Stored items
(* ===== verification/TimingWheel.v ===== *)
(** * Timing wheel

    [apex::core::TimingWheel] (apex_core/include/apex/core/timing_wheel.hpp,
    apex_core/src/timing_wheel.cpp): hashed timer slots, each a doubly linked
    list of heap-allocated entries, with recycled entry ids.

    The heap is explicit: an entry is an address, the links are addresses, and
    reading an address that is not allocated is undefined behaviour. [new] takes
    the next address. [free_ids_] is a stack whose head is the vector's back.
    The expiry callback is a program over the wheel's own operations with a state
    of its own; what it throws is swallowed, as in the source. *)

From S2P Require Import Prelude MathUtils.

Record Entry : Type := mkEntry {
  e_id : Z;
  deadline_tick : Z;
  cancelled : bool;
  e_next : option Z;
  e_prev : option Z;
}.

Record TimingWheel : Type := mkTimingWheel {
  slots_ : list (option Z);
  num_slots_ : Z;
  mask_ : Z;
  current_tick_ : Z;
  next_id_ : Z;
  entries_ : list (option Z);
  free_ids_ : list Z;
  active_count_ : Z;
  heap : gmap Z Entry;
  heap_next : Z;
}.

Definition set_next (n : option Z) (e : Entry) : Entry :=
  mkEntry (e_id e) (deadline_tick e) (cancelled e) n (e_prev e).
Definition set_prev (p : option Z) (e : Entry) : Entry :=
  mkEntry (e_id e) (deadline_tick e) (cancelled e) (e_next e) p.
Definition set_deadline (d : Z) (e : Entry) : Entry :=
  mkEntry (e_id e) d (cancelled e) (e_next e) (e_prev e).
Definition set_cancelled (c : bool) (e : Entry) : Entry :=
  mkEntry (e_id e) (deadline_tick e) c (e_next e) (e_prev e).

Definition with_slots_heap (s : list (option Z)) (h : gmap Z Entry) (w : TimingWheel) : TimingWheel :=
  mkTimingWheel s (num_slots_ w) (mask_ w) (current_tick_ w) (next_id_ w) (entries_ w) (free_ids_ w) (active_count_ w) h (heap_next w).
Definition with_heap (h : gmap Z Entry) (w : TimingWheel) : TimingWheel := with_slots_heap (slots_ w) h w.
Definition with_entries (es : list (option Z)) (n : Z) (w : TimingWheel) : TimingWheel :=
  mkTimingWheel (slots_ w) (num_slots_ w) (mask_ w) (current_tick_ w) (next_id_ w) es (free_ids_ w) n (heap w) (heap_next w).
Definition with_ids (next : Z) (es : list (option Z)) (free : list Z) (w : TimingWheel) : TimingWheel :=
  mkTimingWheel (slots_ w) (num_slots_ w) (mask_ w) (current_tick_ w) next es free (active_count_ w) (heap w) (heap_next w).
Definition with_tick (t : Z) (w : TimingWheel) : TimingWheel :=
  mkTimingWheel (slots_ w) (num_slots_ w) (mask_ w) t (next_id_ w) (entries_ w) (free_ids_ w) (active_count_ w) (heap w) (heap_next w).

(** The constructor. *)
Definition make (num_slots : Z) : outcome TimingWheel :=
  let num_slots_ := next_power_of_2 (if num_slots <? 1 then 1 else num_slots) in
  if num_slots_ =? 0 then Throws overflow_error
  else Returns (mkTimingWheel (replicate (Z.to_nat num_slots_) None) num_slots_ (num_slots_ - 1) 0 1 [] [] 0 empty 1).

(** Pointer access. *)
Definition deref (p : Z) (h : gmap Z Entry) : outcome Entry :=
  match h !! p with Some e => Returns e | None => Throws undefined_behaviour end.
Definition update (p : Z) (f : Entry -> Entry) (h : gmap Z Entry) : outcome (gmap Z Entry) :=
  run e <- deref p h; Returns (<[p := f e]> h).

(** [slots_[i].head]: an unchecked vector index. *)
Definition slot_head (i : Z) (s : list (option Z)) : outcome (option Z) :=
  match s !! Z.to_nat i with Some h => Returns h | None => Throws undefined_behaviour end.

Definition insert_entry (entry slot_idx : Z) (w : TimingWheel) : outcome TimingWheel :=
  run h <- update entry (set_prev None) (heap w);
  run head <- slot_head slot_idx (slots_ w);
  run h <- update entry (set_next head) h;
  run h <- (match head with Some q => update q (set_prev (Some entry)) h | None => Returns h end);
  Returns (with_slots_heap (<[Z.to_nat slot_idx := Some entry]> (slots_ w)) h w).

Definition remove_entry (entry slot_idx : Z) (w : TimingWheel) : outcome TimingWheel :=
  run e <- deref entry (heap w);
  run (s, h) <-
    (match e_prev e with
     | Some q => run h <- update q (set_next (e_next e)) (heap w); Returns (slots_ w, h)
     | None => run _ <- slot_head slot_idx (slots_ w); Returns (<[Z.to_nat slot_idx := e_next e]> (slots_ w), heap w)
     end);
  run e <- deref entry h;
  run h <- (match e_next e with Some r => update r (set_prev (e_prev e)) h | None => Returns h end);
  run h <- update entry (set_prev None) h;
  run h <- update entry (set_next None) h;
  Returns (with_slots_heap s h w).

Definition compute_deadline (ticks_from_now : Z) (w : TimingWheel) : Z :=
  if ticks_from_now =? 0 then current_tick_ w else u64 (current_tick_ w + ticks_from_now).

(** The id part of [schedule]: recycle one or grow [entries_]. *)
Definition take_id (w : TimingWheel) : Z * TimingWheel :=
  match free_ids_ w with
  | id :: free => (id, with_ids (next_id_ w) (entries_ w) free w)
  | [] =>
      let id := next_id_ w in
      let es := if len (entries_ w) <=? id
                then entries_ w ++ replicate (Z.to_nat (id + 1 - len (entries_ w))) None
                else entries_ w in
      (id, with_ids (id + 1) es [] w)
  end.

(** [entries_[id] = v]: an unchecked vector index. *)
Definition set_entry (id : Z) (v : option Z) (n : Z) (w : TimingWheel) : outcome TimingWheel :=
  if id <? len (entries_ w) then Returns (with_entries (<[Z.to_nat id := v]> (entries_ w)) n w)
  else Throws undefined_behaviour.

Definition schedule (ticks_from_now : Z) (w : TimingWheel) : outcome (Z * TimingWheel) :=
  if num_slots_ w <=? ticks_from_now then Throws out_of_range
  else
    let '(id, w) := take_id w in
    let entry := heap_next w in
    let d := compute_deadline ticks_from_now w in
    let w := mkTimingWheel (slots_ w) (num_slots_ w) (mask_ w) (current_tick_ w) (next_id_ w) (entries_ w) (free_ids_ w)
               (active_count_ w) (<[entry := mkEntry id d false None None]> (heap w)) (entry + 1) in
    let slot_idx := Z.land d (mask_ w) in
    run w <- insert_entry entry slot_idx w;
    run w <- set_entry id (Some entry) (active_count_ w + 1) w;
    Returns (id, w).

Exercise brief:
Look through the data above. Copy every line with the string "option" in it.

Your solution:
  e_next : option Z;
  e_prev : option Z;
  slots_ : list (option Z);
  entries_ : list (option Z);
Definition set_next (n : option Z) (e : Entry) : Entry :=
Definition set_prev (p : option Z) (e : Entry) : Entry :=
Definition with_slots_heap (s : list (option Z)) (h : gmap Z Entry) (w : TimingWheel) : TimingWheel :=
Definition with_entries (es : list (option Z)) (n : Z) (w : TimingWheel) : TimingWheel :=
Definition with_ids (next : Z) (es : list (option Z)) (free : list Z) (w : TimingWheel) : TimingWheel :=
Definition slot_head (i : Z) (s : list (option Z)) : outcome (option Z) :=
Definition set_entry (id : Z) (v : option Z) (n : Z) (w : TimingWheel) : outcome TimingWheel :=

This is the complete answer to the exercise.